The use of a national-scale assessment to predict cancer risk based on air toxics is subject to caveats that have been identified by the EPA:
"The UREs used in the national-scale assessment are subject to four major areas of variability and uncertainty. First, many of the pollutants were classified as probable carcinogens because data were not sufficient to prove causality in humans. It is possible that some of these pollutants do not cause cancer at environmentally relevant doses, and that true risk associated with these air toxics is zero. Second, all UREs in this study were based on linear extrapolation from high to low doses. It is possible that the true dose response relationships for some pollutants may be less than linear, resulting in an overestimate of risk. Third, most UREs in this study were developed from animal data using conservative methods to extrapolate between species. Human responses may differ from the predicted ones. The first three elements are comprised entirely of uncertainty. Fourth, most UREs in this study were based on statistical upper confidence limits, though some were based on statistical best fits. (While this does not affect overall uncertainty, UREs based on best fits should be unbiased, while those based on upper confidence limits should be biased high.) This fourth element represents a combination of variability (i.e., based on variation responses of different people or animals) and uncertainty (i.e., potential errors in the measurement of exposure and response). Because of the aggregate treatment all four sources of variability and uncertainty described above, EPA considers all its UREs to be upper-bound estimates."

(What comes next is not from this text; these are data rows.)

(** ** The remote coordinator *)

(** What happens to a call: delivered, or lost before or after the handler ran. *)
Inductive rpc_outcome : Type :=
  | Delivered
  | LostRequest (e : error)
  | LostReply (e : error).

(** The server's state, and the fate of the calls to come ([[]]: all are
    delivered). *)
Definition net (S : Type) : Type := S * list rpc_outcome.

Definition rpc {S A} (handler : M S A) : M (net S) A := λ s,
  match s.2 with
  | [] => let '(r, t) := handler s.1 in (r, (t, []))
  | Delivered :: os => let '(r, t) := handler s.1 in (r, (t, os))
  | LostRequest e :: os => (Err e, (s.1, os))
  | LostReply e :: os =>
      match handler s.1 with
      | (Panic p, t) => (Panic p, (t, os))
      | (_, t) => (Err e, (t, os))
      end
  end.

(** [if !r.Ok { return errors.New(msg) }] *)
Definition ok_or {S} (msg : string) (handler : M S bool) : M (net S) () :=
  r ← rpc handler;
  if r : bool then mret tt else throw (ErrNew msg).

Module Remote.
Section remote.
Context {S : Type} `{CoordinatorClient S} (serverConfig : BlobCacheServerConfig).

Definition AddHostToIndex (locality : string) (host : BlobCacheHost) : M (net S) () :=
  ok_or "failed to add host to index" (Handler.AddHostToIndex locality (host_to_proto host)).
Definition SetHostKeepAlive (locality : string) (host : BlobCacheHost) : M (net S) () :=
  ok_or "failed to set host keep alive" (Handler.SetHostKeepAlive locality (host_to_proto host)).
Definition SetStoreFromContentLock (locality sourcePath : string) : M (net S) () :=
  ok_or "failed to set store from content lock"
    (Handler.SetStoreFromContentLock locality sourcePath).
Definition RemoveStoreFromContentLock (locality sourcePath : string) : M (net S) () :=
  ok_or "failed to remove store from content lock"
    (Handler.RemoveStoreFromContentLock locality sourcePath).
Definition RefreshStoreFromContentLock (locality sourcePath : string) : M (net S) () :=
  ok_or "failed to refresh store from content lock"
    (Handler.RefreshStoreFromContentLock locality sourcePath).

(** The flag of the answer is not read. *)
Definition GetAvailableHosts (locality : string) : M (net S) (list BlobCacheHost) :=
  response ← rpc (Handler.GetAvailableHosts locality);
  mret (map host_of_proto response.1).
(** What [inodeFromFsId] finds. *)
Lemma inodeFromFsId_triple f g id :
  valid_id id →
  triple (store_is f g) (inodeFromFsId id)
    (λ r s, store_is f g s ∧ ∃ m, f id = Some m ∧ r = inode_of m)
    (λ e s, e = ENOENT ∧ store_is f g s).
Proof.
  intros Hid. unfold inodeFromFsId.
  apply (triple_bind _ _ _ (λ m s, store_is f g s ∧ f id = Some m)).
  - apply triple_or_errno. eapply triple_conseq; [by apply GetFsNode_triple|done|done|done].
  - intros m. apply triple_ret. intros s [Hs Hm]. eauto.
Qed.

End new_node.

(** ** The tree *)

(** A node is the root, or lies under its name in the directory of its parent
    identifier. *)
Definition placed (m : BlobFsMetadata) : Prop :=
  (PID m = "" ∧ Path m = "/") ∨
  ∃ dir, PID m = GenerateFsID dir ∧ Path m = Join [dir; Name m].

(** What a stored node satisfies: it is stored under the identifier of its path,
    carries that identifier, and is in its place.  A [Rename] stores a node under
    its new path with the identifier and the parent of the old one: where the mounts
    rename ([renames]), the identifier is that of some path. *)
Definition named (renames : bool) (id : string) (m : BlobFsMetadata) : Prop :=
  if renames then id = GenerateFsID (Path m) ∧ (∃ p, ID m = GenerateFsID p) ∧ metadata_ok m
  else ID m = id ∧ id = GenerateFsID (Path m) ∧ placed m.

(** The children of a directory are identifiers of paths below it; with renames, of
    paths. *)
Definition linked (renames : bool) (pid id : string) : Prop :=
  if renames then ∃ path, id = GenerateFsID path
  else ∃ dir name, pid = GenerateFsID dir ∧ id = GenerateFsID (Join [dir; name]).

Record tree_at (renames : bool) (f : string → option BlobFsMetadata) (g : string → gset string) :
    Prop := {
  tree_node id m : valid_id id → f id = Some m → named renames id m;
  tree_child pid id : valid_id pid → id ∈ g pid → linked renames pid id;
}.
Arguments tree_node {renames f g} _ id m _ _.
Arguments tree_child {renames f g} _ pid id _ _.
(* ===== verification/Client.v ===== *)
(** * The client library of [pkg/client.go]

    [BlobCacheClient] keeps a connection per host id, the rendezvous hasher that
    routes a key to hosts, and a cache of the host that serves a content.  The
    hasher is third-party code: a class with the laws the client relies on.  The
    servers are reached by the calls of [Rpc.v].  The reading of the clock at each
    attempt is an argument. *)

From S2P Require Import Prelude GoStrings FsID Network GoFloat Types Rpc HostMap Coordinator.
Local Open Scope Z_scope.

(** ** The hasher *)

Class RendezvousHasher (Hs : Type) : Type := {
  h_Add : BlobCacheHost → Hs → Hs;
  h_Remove : BlobCacheHost → Hs → Hs;
  h_GetN : Z → string → Hs → list BlobCacheHost;
}.

(** [h_nodes]: the hosts added and not removed.  [GetN n key] picks [n] distinct
    ones of them, or all when there are fewer. *)
Class HasherLaws (Hs : Type) `{RendezvousHasher Hs} : Type := {
  h_nodes : Hs → list BlobCacheHost;
  h_Add_nodes x s h : h ∈ h_nodes (h_Add x s) ↔ h = x ∨ h ∈ h_nodes s;
  h_Remove_nodes x s h : h ∈ h_nodes (h_Remove x s) ↔ h ≠ x ∧ h ∈ h_nodes s;
  h_nodes_NoDup s : NoDup (h_nodes s);
  h_GetN_NoDup n key s : NoDup (h_GetN n key s);
  h_GetN_nodes n key s h : h ∈ h_GetN n key s → h ∈ h_nodes s;
  h_GetN_length n key s : 0 ≤ n → zlen (h_GetN n key s) = n `min` zlen (h_nodes s);
}.

(** ** Data *)

Definition localClientCacheCleanupInterval : Z := 5 * Second.
Definition localClientCacheTTL : Z := 600 * Second.

Record localClientCache : Type := mkLocal { lc_host : BlobCacheHost; lc_timestamp : Z }.

(** The host map is next to this state ([M (hosts * _)]): it has a lock of its
    own.  [monitors]: the hosts whose [monitorHost] is running. *)
Record BlobCacheClient (Hs : Type) : Type := mkClient {
  grpcClients : gmap string GrpcClient;
  localHostCache : gmap string localClientCache;
  hasher : Hs;
  monitors : list BlobCacheHost;
}.
Arguments mkClient {Hs} _ _ _ _.
Arguments grpcClients {Hs} _.
Arguments localHostCache {Hs} _.
Arguments hasher {Hs} _.
Arguments monitors {Hs} _.

Definition set_cache {Hs} f (c : BlobCacheClient Hs) :=
  mkClient (grpcClients c) (f (localHostCache c)) (hasher c) (monitors c).

(** [if opts.RoutingKey == "" { opts.RoutingKey = ... }] *)
Definition routing_key (key dflt : string) : string := if decide (key = "") then dflt else key.

(** A setting that is zero takes its default. *)
Definition or_default (v d : Z) : Z := if bool_decide (v = 0) then d else v.
Definition wrap32 (z : Z) : Z := (z + 2 ^ 31) `mod` 2 ^ 32 - 2 ^ 31.

(** One of the running monitors of a host ends. *)
Fixpoint end_monitor (host : BlobCacheHost) (l : list BlobCacheHost) : list BlobCacheHost :=
  match l with
  | [] => []
  | h :: l => if decide (h = host) then l else h :: end_monitor host l
  end.

(** ** Dialling *)

Section dialling.
Context (clientConfig : BlobCacheClientConfig) (globalConfig : BlobCacheGlobalConfig).

(** The address of a host, and the options, in [addHost]. *)
Definition dial_addr (host : BlobCacheHost) : string :=
  if decide (PrivateAddr host = "") then Addr host else PrivateAddr host.

Definition dial_opts (addr : string) : dial_options := {|
  d_tls := isTLSEnabled addr;
  d_maxRecvMsgSize := GRPCMessageSizeBytes globalConfig;
  d_maxSendMsgSize := GRPCMessageSizeBytes globalConfig;
  d_window := wrap32 (or_default (GRPCInitialWindowSize globalConfig) (4 * 1024 * 1024));
  d_connWindow := wrap32 (or_default (GRPCInitialConnWindowSize globalConfig) (32 * 1024 * 1024));
  d_writeBuffer := or_default (GRPCWriteBufferSize globalConfig) (256 * 1024);
  d_readBuffer := or_default (GRPCReadBufferSize globalConfig) (256 * 1024);
  d_token := if decide (CToken clientConfig = "") then None else Some (CToken clientConfig);
|}.
Lemma found_a_wf w : routing_wf abc_available (found_a w).
Proof.
  apply (routing_wf_step two_attempts empty_global abc_available abc_addr_not_id (∅, (empty_client, w))).
  - split; simpl; [done|by intros h ?%elem_of_nil|constructor|done|done|].
    split; simpl; [by intros h ?%elem_of_nil|done].
  - apply (step_set _ _ _ (round_of ["a:1"] (λ l, l)) host_a); [by left|by vm_compute].
Qed.

Lemma monitor_drops_witness :
  let '(hm, (c, w)) := found_a ∅ in
  (probe host_a (c, w)).1 = Err ErrInvalidHostVersion ∧
  let '(o, (hm', (c', w'))) := monitorHost_tick host_a (hm, (c, w)) in
  o = Ok tt ∧ localHostCache c' = localHostCache c ∧
  match (probe host_a (c, w)).1 with
  | Ok _ => hm' = hm ∧ c' = c
  | _ => hm' = delete (HostId host_a) hm ∧ (host_a ∉ monitors c') ∧
         (∀ h, h ∈ h_nodes (hasher c') ↔ h ∈ h_nodes (hasher c) ∧ h ≠ host_a) ∧
         grpcClients c' !! HostId host_a = grpcClients c !! HostId host_a ∧
         is_Some (grpcClients c' !! HostId host_a)
  end.
Proof.
  pose proof (found_a_wf ∅) as Hwf.
  assert (host_a ∈ monitors (found_a ∅).2.1) as Hh by by apply (bool_decide_unpack _).
  assert ((probe host_a (found_a ∅).2).1 = Err ErrInvalidHostVersion) as Hp by by vm_compute.
  revert Hwf Hh Hp. destruct (found_a ∅) as [hm [c w]]. intros Hwf Hh Hp. split; [exact Hp|].
  exact (monitor_drops abc_available abc_addr_not_id host_a hm c w Hwf Hh).
Defined.
(** The bytes of an answer, at the front of the destination. *)
Lemma read_of_slice complete content offset len dst n dst' :
  read_of complete content offset len dst (n, dst') → len ≤ zlen dst → 0 ≤ len →
  slice dst' 0 n = Some (take (Z.to_nat n) (drop (Z.to_nat offset) content)) ∧
  zlen dst' = zlen dst ∧ zlen (take (Z.to_nat n) (drop (Z.to_nat offset) content)) = n.
Proof.
  intros (Hn & Hdst & Hin & _) Hl Hl0. simpl in *.
  assert (zlen (take (Z.to_nat n) (drop (Z.to_nat offset) content)) = n) as Hlen.
  { unfold zlen in *. rewrite length_take, length_drop. destruct (decide (0 < n)); [|lia].
    specialize (Hin ltac:(lia)). lia. }
  assert (zlen dst' = zlen dst) as Hd.
  { rewrite Hdst, zlen_app, Hlen. unfold zlen in *. rewrite length_drop. lia. }
  split_and!; [|done|done]. rewrite slice_Some by lia. f_equal.
  rewrite Z.sub_0_r, Hdst. simpl. apply take_app_length'. unfold zlen in Hlen. lia.
Qed.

Regarding the use of UREs, one should note that the methods employed are sensitive to the relative, rather than absolute value, of the risk estimates. By focusing on boundaries, we are able to identify spatial structure and geographic associations so long as the relative values of the OPRs are correct. Hence the methods employed will yield the same results for a biased risk estimator – provided the bias on average is the same for all observed values. We also note the UREs in Table 7 are for all cancers combined, and not for site-specific cancers. Our analysis identified compounds thought to be carcinogens for each of the 5 site-specific cancers we considered, and then calculated a site-specific URE based on the values in Table 7. Ideally, one should use site-specific UREs, but these are not yet available from EPA.
We calculated an overall predicted risk from air toxics (OPR) for each cancer by summing up the excess cancer cases for each of the relevant compounds as shown in Equation 2.
Σ CancerRisk = OPR (Equation 2)
Summing up the excess cancer cases for all of the relevant compounds assumes an additive relationship – that particular compounds do not interact in a synergistic or threshold-related manner to influence dose-response relationships. The EPA is currently using an additive model for assessing dose and response to multiple compounds, but further research needs to be done to confirm the additive model or else replace it with a more appropriate model. Again, pattern recognition approaches are useful under this kind of uncertainty since they are relatively robust provided the rank order of the estimates is "about right."